Something I look forward to: After years of focusing exclusively on resolution bumps at the cost of performance, the console gaming market is finally turning its attention to the world of high-frame-rate gaming experiences. But Microsoft’s Xbox Series S / X won’t do it exclusively through robust hardware; the company is said to be developing an alternative to DLSS by leveraging its DirectML API.
Details on Microsoft’s progress are scant at the moment, and this news comes primarily from two recent job postings on the company’s “Careers” website. On the site, you will find advertisements for a Senior Programming Engineer and a Lead Graphics Software Engineer.

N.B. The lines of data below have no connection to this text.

(** a machine with two pages for the allocator *)
Definition two_pages : Symbols :=
  {| sym_end := PHYSTOP - 2 * PGSIZE; sym_etext := PHYSTOP - 3 * PGSIZE;
     sym_trampoline := PHYSTOP - 4 * PGSIZE; sym_uservec := PHYSTOP - 4 * PGSIZE;
     sym_userret := PHYSTOP - 4 * PGSIZE + 64; sym_kernelvec := PHYSTOP - 5 * PGSIZE;
     sym_usertrap := PHYSTOP - 6 * PGSIZE |}.
Lemma two_pages_ok : @SymbolsOk two_pages.
Proof. by split. Qed.
Lemma zeros_between lo hi : ∃ m : gmap Z Z, ∀ a, lo ≤ a < hi → is_Some (m !! a).
Proof.
  exists (gset_to_gmap 0 (list_to_set (seqZ lo (hi - lo)))). intros a Ha.
  apply elem_of_dom. rewrite dom_gset_to_gmap. apply elem_of_list_to_set, elem_of_seqZ. lia.
Qed.
Lemma ram_exists : ∃ m, ram m.
Proof. apply zeros_between. Qed.
Lemma kinit_frees_all_witness :
  ∃ s s' : kstate, @kinit two_pages s = Done tt s' ∧
    ∃ l, @freepages two_pages (k_mem s') l ∧ PHYSTOP - PGSIZE ∈ l.
Proof.
  destruct ram_exists as [m Hm]. pose proof two_pages_ok as Hok.
  destruct (@kinit_frees_all two_pages Hok (kstate0 <| k_mem := mk_memst m 0 0 |>) ∅)
    as ([] & s' & Hrun & k & ms & l & -> & _ & Hfp & Hl);
    [apply lockinv0|set_solver|done|done|].
  eexists _, _. split; [exact Hrun|]. exists l. split; [done|]. apply Hl. by split.
Defined.
Lemma kalloc_refines_stack_witness :
  ∃ s s' : kstate, @palloc_run two_pages [Palloc; Palloc; Palloc; Pfree (PHYSTOP - 2 * PGSIZE); Palloc] s
    = Done [PHYSTOP - PGSIZE; PHYSTOP - 2 * PGSIZE; 0; 0; PHYSTOP - 2 * PGSIZE] s'.
Proof.
  destruct ram_exists as [m Hm]. pose proof two_pages_ok as Hok.
  assert (Hinit : runs (@kinit two_pages (kstate0 <| k_mem := mk_memst m 0 0 |>)) (λ _ s',
    lockinv ∅ (k_lk s') ∧ @freepages two_pages (k_mem s') (reverse (@all_pages two_pages)))).
  { apply runs_wp. eapply (@wp_kinit two_pages Hok); [apply lockinv0|set_solver|done|done|]. done. }
  destruct Hinit as (_ & s & _ & Hlk & Hfp).
  destruct (@kalloc_refines_stack two_pages Hok
    [Palloc; Palloc; Palloc; Pfree (PHYSTOP - 2 * PGSIZE); Palloc] s ∅
    (reverse (@all_pages two_pages)) []
    [PHYSTOP - PGSIZE; PHYSTOP - 2 * PGSIZE; 0; 0; PHYSTOP - 2 * PGSIZE])
    as (vs & s' & Hrun & -> & _); [done|set_solver|done|by vm_compute|].
  exists s, s'. exact Hrun.
Defined.
(* ===== verification/Vm.v ===== *)
(** * Page tables, [kernel/vm.c]

    Sv39 page tables in physical memory: a table is the address of its root
    page, an entry is a 64-bit word.  [proc_mapstacks] of [kernel/proc.c] is
    here too, since [kvmmake] calls it.  Loops that count through pages take
    a bound on their turns ([StopFuel] if it were exceeded).

    [copyout] takes the bytes to copy out as a list, [copyin] and [copyinstr]
    return the bytes they have written to the kernel's buffer. *)

From S2P Require Import Prelude Kstate Spinlock Bytes Layout Kalloc.
#[local] Open Scope Z_scope.

(** [e & flag] as a condition *)
Definition flag (e f : Z) : bool := negb (Z.land e f =? 0).
Definition pages_of (n : Z) : nat := Z.to_nat (n / PGSIZE).

Section code.
Context {SY : Symbols}.

(** the loop of [walk] over the two upper levels; [None] for a return of 0 *)
Fixpoint walk_levels (levels : list Z) (pagetable va : Z) (alloc : bool) : KM (option Z) :=
  match levels with
  | [] => ret (Some pagetable)
  | level :: levels =>
      let pte := pagetable + 8 * PX level va in
      let* e := ld64 pte in
      if flag e PTE_V then walk_levels levels (PTE2PA e) va alloc else
      if negb alloc then ret None else
      let* pagetable := kalloc in
      if pagetable =? 0 then ret None else
      kmemset pagetable 0 PGSIZE ;;
      st64 pte (Z.lor (PA2PTE pagetable) PTE_V) ;;
      walk_levels levels pagetable va alloc
  end.
Definition walk (pagetable va : Z) (alloc : bool) : KM Z :=
  if MAXVA <=? va then panic "walk" else
  let* r := walk_levels [2; 1] pagetable va alloc in
  match r with
  | Some pagetable => ret (pagetable + 8 * PX 0 va)
  | None => ret 0
  end.

Definition walkaddr (pagetable va : Z) : KM Z :=
  if MAXVA <=? va then ret 0 else
  let* pte := walk pagetable va false in
  if pte =? 0 then ret 0 else
  let* e := ld64 pte in
  if negb (flag e PTE_V) then ret 0 else
  if negb (flag e PTE_U) then ret 0 else
  ret (PTE2PA e).

Fixpoint mappages_loop (fuel : nat) (pagetable a last pa perm : Z) : KM Z :=
  match fuel with
  | O => stop_with StopFuel
  | S fuel =>
      let* pte := walk pagetable a true in
      if pte =? 0 then ret (-1) else
      let* e := ld64 pte in
      if flag e PTE_V then panic "mappages: remap" else
      st64 pte (Z.lor (Z.lor (PA2PTE pa) perm) PTE_V) ;;
      if a =? last then ret 0
      else mappages_loop fuel pagetable (u64 (a + PGSIZE)) last (u64 (pa + PGSIZE)) perm
  end.
Definition mappages (pagetable va size pa perm : Z) : KM Z :=
  if negb (va mod PGSIZE =? 0) then panic "mappages: va not aligned" else
  if negb (size mod PGSIZE =? 0) then panic "mappages: size not aligned" else
  if size =? 0 then panic "mappages: size" else
  mappages_loop (pages_of size) pagetable va (u64 (va + size - PGSIZE)) pa perm.

Definition kvmmap (kpgtbl va pa sz perm : Z) : KM unit :=
  let* r := mappages kpgtbl va sz pa perm in
  if negb (r =? 0) then panic "kvmmap" else ret tt.

Definition proc_mapstacks (kpgtbl : Z) : KM unit :=
  for_each all_procs (λ p,
    let* pa := kalloc in
    if pa =? 0 then panic "kalloc" else
    kvmmap kpgtbl (KSTACK p) pa PGSIZE (Z.lor PTE_R PTE_W)).

Definition kvmmake : KM Z :=
  let* kpgtbl := kalloc in
  kmemset kpgtbl 0 PGSIZE ;;
  kvmmap kpgtbl UART0 UART0 PGSIZE (Z.lor PTE_R PTE_W) ;;
  kvmmap kpgtbl VIRTIO0 VIRTIO0 PGSIZE (Z.lor PTE_R PTE_W) ;;
  kvmmap kpgtbl PLIC PLIC 0x4000000 (Z.lor PTE_R PTE_W) ;;
  kvmmap kpgtbl KERNBASE KERNBASE (sym_etext - KERNBASE) (Z.lor PTE_R PTE_X) ;;
  kvmmap kpgtbl sym_etext sym_etext (PHYSTOP - sym_etext) (Z.lor PTE_R PTE_W) ;;
  kvmmap kpgtbl TRAMPOLINE sym_trampoline PGSIZE (Z.lor PTE_R PTE_X) ;;
  proc_mapstacks kpgtbl ;;
  ret kpgtbl.

Definition kvminit : KM unit :=
  let* kpgtbl := kvmmake in
  modify (λ s, s <| k_mem ::= λ m, m <| kernel_pagetable := kpgtbl |> |>).
(** [sfence_vma] has no effect on this model, which has no TLB *)
Definition kvminithart : KM unit :=
  modify (λ s, s <| k_csr ::= λ c, c <| satp := MAKE_SATP (kernel_pagetable (k_mem s)) |> |>).

Definition uvmcreate : KM Z :=
  let* pagetable := kalloc in
  if pagetable =? 0 then ret 0 else
  kmemset pagetable 0 PGSIZE ;;
  ret pagetable.

(** the body of the loop of [uvmunmap]: a [continue] is a return *)
Definition uvmunmap_page (pagetable a : Z) (do_free : bool) : KM unit :=
  let* pte := walk pagetable a false in
  if pte =? 0 then ret tt else
  let* e := ld64 pte in
  if negb (flag e PTE_V) then ret tt else
  when do_free (kfree (PTE2PA e)) ;;
  st64 pte 0.
Fixpoint uvmunmap_loop (fuel : nat) (pagetable a stop : Z) (do_free : bool) : KM unit :=
  match fuel with
  | O => stop_with StopFuel
  | S fuel =>
      if a <? stop then
        uvmunmap_page pagetable a do_free ;;
        uvmunmap_loop fuel pagetable (u64 (a + PGSIZE)) stop do_free
      else ret tt
  end.
Definition uvmunmap (pagetable va npages : Z) (do_free : bool) : KM unit :=
  if negb (va mod PGSIZE =? 0) then panic "uvmunmap: not aligned" else
  uvmunmap_loop (S (Z.to_nat npages)) pagetable va (u64 (va + u64 (npages * PGSIZE))) do_free.

Definition uvmdealloc (pagetable oldsz newsz : Z) : KM Z :=
  if oldsz <=? newsz then ret oldsz else
  when (PGROUNDUP newsz <? PGROUNDUP oldsz) (
    let npages := s32 ((PGROUNDUP oldsz - PGROUNDUP newsz) / PGSIZE) in
    uvmunmap pagetable (PGROUNDUP newsz) (u64 npages) true) ;;
  ret newsz.

Fixpoint uvmalloc_loop (fuel : nat) (pagetable a oldsz newsz xperm : Z) : KM Z :=
  match fuel with
  | O => stop_with StopFuel
  | S fuel =>
      if a <? newsz then
        let* mem := kalloc in
        if mem =? 0 then uvmdealloc pagetable a oldsz ;; ret 0 else
        kmemset mem 0 PGSIZE ;;
        let* r := mappages pagetable a PGSIZE mem (Z.lor (Z.lor PTE_R PTE_U) xperm) in
        if negb (r =? 0) then
          kfree mem ;;
          uvmdealloc pagetable a oldsz ;;
          ret 0
        else uvmalloc_loop fuel pagetable (u64 (a + PGSIZE)) oldsz newsz xperm
      else ret newsz
  end.
Definition uvmalloc (pagetable oldsz newsz xperm : Z) : KM Z :=
  if newsz <? oldsz then ret oldsz else
  let oldsz := PGROUNDUP oldsz in
  uvmalloc_loop (S (S (pages_of (newsz - oldsz)))) pagetable oldsz oldsz newsz xperm.

(** [freewalk] descends once per level *)
Fixpoint freewalk_rec (depth : nat) (pagetable : Z) : KM unit :=
  match depth with
  | O => stop_with StopFuel
  | S depth =>
      for_each (seq 0 512) (λ i,
        let* pte := ld64 (pagetable + 8 * Z.of_nat i) in
        if flag pte PTE_V && negb (flag pte (Z.lor (Z.lor PTE_R PTE_W) PTE_X)) then
          freewalk_rec depth (PTE2PA pte) ;;
          st64 (pagetable + 8 * Z.of_nat i) 0
        else if flag pte PTE_V then panic "freewalk: leaf" else ret tt) ;;
      kfree pagetable
  end.
Definition freewalk : Z → KM unit := freewalk_rec 3.

Definition uvmfree (pagetable sz : Z) : KM unit :=
  when (0 <? sz) (uvmunmap pagetable 0 (PGROUNDUP sz / PGSIZE) true) ;;
  freewalk pagetable.

(** [uvmcopy]: [Some] ends the loop with the value of [i] at [err] *)
Fixpoint uvmcopy_loop (fuel : nat) (old new i sz : Z) : KM (option Z) :=
  match fuel with
  | O => stop_with StopFuel
  | S fuel =>
      if i <? sz then
        let next := uvmcopy_loop fuel old new (u64 (i + PGSIZE)) sz in
        let* pte := walk old i false in
        if pte =? 0 then next else
        let* e := ld64 pte in
        if negb (flag e PTE_V) then next else
        let pa := PTE2PA e in
        let flags := PTE_FLAGS e in
        let* mem := kalloc in
        if mem =? 0 then ret (Some i) else
        kmemmove mem pa PGSIZE ;;
        let* r := mappages new i PGSIZE mem flags in
        if negb (r =? 0) then kfree mem ;; ret (Some i)
        else next
      else ret None
  end.
Definition uvmcopy (old new sz : Z) : KM Z :=
  let* r := uvmcopy_loop (S (S (pages_of sz))) old new 0 sz in
  match r with
  | None => ret 0
  | Some i => uvmunmap new 0 (i / PGSIZE) true ;; ret (-1)
  end.

Definition uvmclear (pagetable va : Z) : KM unit :=
  let* pte := walk pagetable va false in
  if pte =? 0 then panic "uvmclear" else
  let* e := ld64 pte in
  st64 pte (Z.land e (Z.lnot PTE_U)).

Definition ismapped (pagetable va : Z) : KM bool :=
  let* pte := walk pagetable va false in
  if pte =? 0 then ret false else
  let* e := ld64 pte in
  ret (flag e PTE_V).

(** the [read] flag is not used *)
Definition vmfault (pagetable va : Z) : KM Z :=
  let* p := myproc in
  let* p := deref p in
  let* sz := rd p p_sz in
  if sz <=? va then ret 0 else
  let va := PGROUNDDOWN va in
  let* m := ismapped pagetable va in
  if m then ret 0 else
  let* mem := kalloc in
  if mem =? 0 then ret 0 else
  kmemset mem 0 PGSIZE ;;
  let* pt := rd p p_pagetable in
  let* r := mappages pt va PGSIZE mem (Z.lor (Z.lor PTE_W PTE_U) PTE_R) in
  if negb (r =? 0) then kfree mem ;; ret 0 else
  ret mem.

(** turns of a loop that handles [len] bytes, a page at a time *)
Definition copy_turns (len : Z) : nat := S (S (S (pages_of len))).

Fixpoint copyout_loop (fuel : nat) (pagetable dstva : Z) (src : list Z) (len : Z) : KM Z :=
  match fuel with
  | O => stop_with StopFuel
  | S fuel =>
      if 0 <? len then
        let va0 := PGROUNDDOWN dstva in
        if MAXVA <=? va0 then ret (-1) else
        let* pa0 := walkaddr pagetable va0 in
        let* pa0 := if pa0 =? 0 then vmfault pagetable va0 else ret pa0 in
        if pa0 =? 0 then ret (-1) else
        let* pte := walk pagetable va0 false in
        let* e := ld64 pte in
        if negb (flag e PTE_W) then ret (-1) else
        let n := PGSIZE - (dstva - va0) in
        let n := if len <? n then len else n in
        mem_op (λ m, store_bytes m (pa0 + (dstva - va0)) (take (Z.to_nat n) src)) ;;
        copyout_loop fuel pagetable (va0 + PGSIZE) (drop (Z.to_nat n) src) (len - n)
      else ret 0
  end.
Definition copyout (pagetable dstva : Z) (src : list Z) : KM Z :=
  let len := Z.of_nat (length src) in
  copyout_loop (copy_turns len) pagetable dstva src len.

(** the bytes are those written to [dst] so far *)
Fixpoint copyin_loop (fuel : nat) (pagetable srcva len : Z) : KM (Z * list Z) :=
  match fuel with
  | O => stop_with StopFuel
  | S fuel =>
      if 0 <? len then
        let va0 := PGROUNDDOWN srcva in
        let* pa0 := walkaddr pagetable va0 in
        let* pa0 := if pa0 =? 0 then vmfault pagetable va0 else ret pa0 in
        if pa0 =? 0 then ret (-1, []) else
        let n := PGSIZE - (srcva - va0) in
        let n := if len <? n then len else n in
        let* bs := mem_rd (λ m, load_bytes m (pa0 + (srcva - va0)) (Z.to_nat n)) in
        let* r := copyin_loop fuel pagetable (u64 (va0 + PGSIZE)) (len - n) in
        ret (r.1, bs ++ r.2)
      else ret (0, [])
  end.
Definition copyin (pagetable srcva len : Z) : KM (Z * list Z) :=
  copyin_loop (copy_turns len) pagetable srcva len.

(** the inner loop of [copyinstr]: at most [n] bytes from [p] on, up to a
    NUL, which is the last byte of the result if there is one *)
Fixpoint copyinstr_page (p : Z) (n : nat) : KM (list Z) :=
  match n with
  | O => ret []
  | S n =>
      let* c := mem_rd (λ m, byte_at m p) in
      if c =? 0 then ret [0] else
      let* bs := copyinstr_page (p + 1) n in
      ret (c :: bs)
  end.
Definition ends_in_nul (bs : list Z) : bool := bool_decide (last bs = Some 0).
Fixpoint copyinstr_loop (fuel : nat) (pagetable srcva max : Z) : KM (Z * list Z) :=
  match fuel with
  | O => stop_with StopFuel
  | S fuel =>
      if 0 <? max then
        let va0 := PGROUNDDOWN srcva in
        let* pa0 := walkaddr pagetable va0 in
        if pa0 =? 0 then ret (-1, []) else
        let n := PGSIZE - (srcva - va0) in
        let n := if max <? n then max else n in
        let* bs := copyinstr_page (pa0 + (srcva - va0)) (Z.to_nat n) in
        if ends_in_nul bs then ret (0, bs) else
        let* r := copyinstr_loop fuel pagetable (u64 (va0 + PGSIZE)) (max - n) in
        ret (r.1, bs ++ r.2)
      else ret (-1, [])
  end.
Definition copyinstr (pagetable srcva max : Z) : KM (Z * list Z) :=
  copyinstr_loop (copy_turns max) pagetable srcva max.
End code.
Lemma flag_U_copy q e : page_addr q → flag (pte_of q (PTE_FLAGS e)) PTE_U = flag e PTE_U.
Proof.
  intros Hq. unfold PTE_U. rewrite flag_pte_of by (done || apply PTE_FLAGS_range).
  rewrite flag_testbit, Z.lor_spec by done. unfold PTE_FLAGS. rewrite Z.land_spec. by destruct (Z.testbit e 4).
Qed.
Lemma copied_umem m0 A0 ms A x : copied m0 A0 ms A (vpn x) → umem (mbytes ms) A x = umem m0 A0 x.
Proof.
  unfold copied, umem, user_addr, user_entry. destruct (leaf A0 !! vpn x) as [e|]; [|by intros ->].
  intros (q & -> & Hqa & Hg). rewrite flag_U_copy by done. destruct (flag e PTE_U); [|done]. cbn [mbind option_bind].
  rewrite PTE2PA_pte_of by (done || apply PTE_FLAGS_range). apply Hg. by apply Z.mod_pos_bound.
Qed.
Lemma foreign_umem A0 ms A l ms' A' l' x : (∀ n e, leaf A0 !! n = Some e → flag e PTE_U = true → n < utop ∧ page_ok (PTE2PA e)) →
  foreign A0 A l → vmove ms A l ms' A' l' → umem (mbytes ms') A0 x = umem (mbytes ms) A0 x.
Proof.
  intros HU Hf M. unfold umem. destruct (user_addr A0 x) as [a|] eqn:Ha; [|done]. cbn [mbind option_bind].
  apply user_addr_Some in Ha as (e & He & Hu & ->). destruct (HU _ _ He Hu) as [Hn [Hal _]].
  eapply foreign_bytes; [done..|]. right. exists (vpn x), e. rewrite page_of_offset; [done|done|]. by apply Z.mod_pos_bound.
Qed.
End space.
(** break a program into its operations *)
Ltac keeps :=
  repeat match goal with
    | |- keepsd _ _ _ _ _ _ (bind myproc _) => fail 1
    | |- keepsd _ _ _ _ _ _ (bind _ _) => eapply keepsd_bind; [|intros ?]
    | |- keepsd _ _ _ _ _ _ (ret _) => apply keepsd_ret; reflexivity
    | |- keepsd _ _ _ _ _ _ (stop_with _) => apply keepsd_stop; solve [eauto with quiet]
    | |- keepsd _ _ _ _ _ _ (if ?b then _ else _) => destruct b
    | |- keepsd _ _ _ _ _ _ (match ?x with _ => _ end) => destruct x
    | |- keepsd _ _ _ _ _ _ _ => solve [eauto with keeps]
    | |- keeps _ _ _ _ _ _ (loop _ _) => apply keeps_loop; [eauto with quiet|]
    | |- keeps _ _ _ _ _ _ (bind myproc _) => apply keeps_myproc
    | |- keeps _ _ _ _ _ _ (bind curproc _) => eapply keeps_curproc; [reflexivity|]
    | |- keeps _ _ _ _ _ _ (bind (deref (Some _)) _) => apply keeps_deref
    | |- keeps _ _ _ _ _ _ (bind _ _) => eapply keeps_bind; [|intros ?]
    | |- keeps _ _ _ _ _ _ (for_each _ _) => apply keeps_for_each; intros ? ?
    | |- keeps _ _ _ _ _ _ (for_find _ _) => apply keeps_for_find; intros ? ?
    | |- keeps _ _ _ _ _ _ (while_do _ _ _) => apply keeps_while; [eauto with quiet| |]
    | |- keeps _ _ _ _ _ _ (for_below _ _ _ _ _) => apply keeps_for_below; [eauto with quiet| |intros ?]
    | |- keeps _ _ _ _ _ _ (when _ _) => unfold when
    | |- keeps _ _ _ _ _ _ (if ?b then _ else _) => destruct b
    | |- keeps _ _ _ _ _ _ (match ?x with _ => _ end) => destruct x
    | |- keeps _ _ _ _ _ _ _ => solve [eauto with keeps]
    | |- keeps _ _ _ _ _ _ _ => solve [apply (keeps_quiet _ _ _ _ ∅); [solve [eauto with quiet]|set_solver]]
    | |- keeps _ _ _ _ _ _ _ => solve [eapply keeps_quiet; [solve [eauto with quiet]|set_solver]]
    end.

Corporate gibberish aside, we can find some notable catchphrases. In the first, Microsoft says it is looking for an engineer to “implement machine learning algorithms in graphics software to delight millions of gamers,” while working closely with “partners” to develop software for the “future machine learning hardware. “.
Microsoft hopes that machine learning will improve the efficiency of traditional rendering algorithms and ensure that its future games “perform wonderfully” at the “highest resolutions and frame rates.” This will likely mean a standardized 4K, 60 FPS gaming target across the board, at least for the major titles of their own. As we’ve seen with Cyberpunk 2077, the AI enhancement can even pave the way for ray tracing without the same performance loss you’d normally see when activating these features.
AI-based scaling methods aren’t without flaws, of course. To use Cyberpunk 2077 as an example again, even using the DLSS preset of “Quality” resulted in a very blurry image. It was a valuable trade-off for many users (simply because of how beautiful the game’s RT implementation was), but What it is still compensation.
We look forward to seeing what kind of solution Microsoft comes up with in the years to come. Will it have the same drawbacks as its competitors, or will it rise above them with near-perfect enhancement technology? Only time will tell.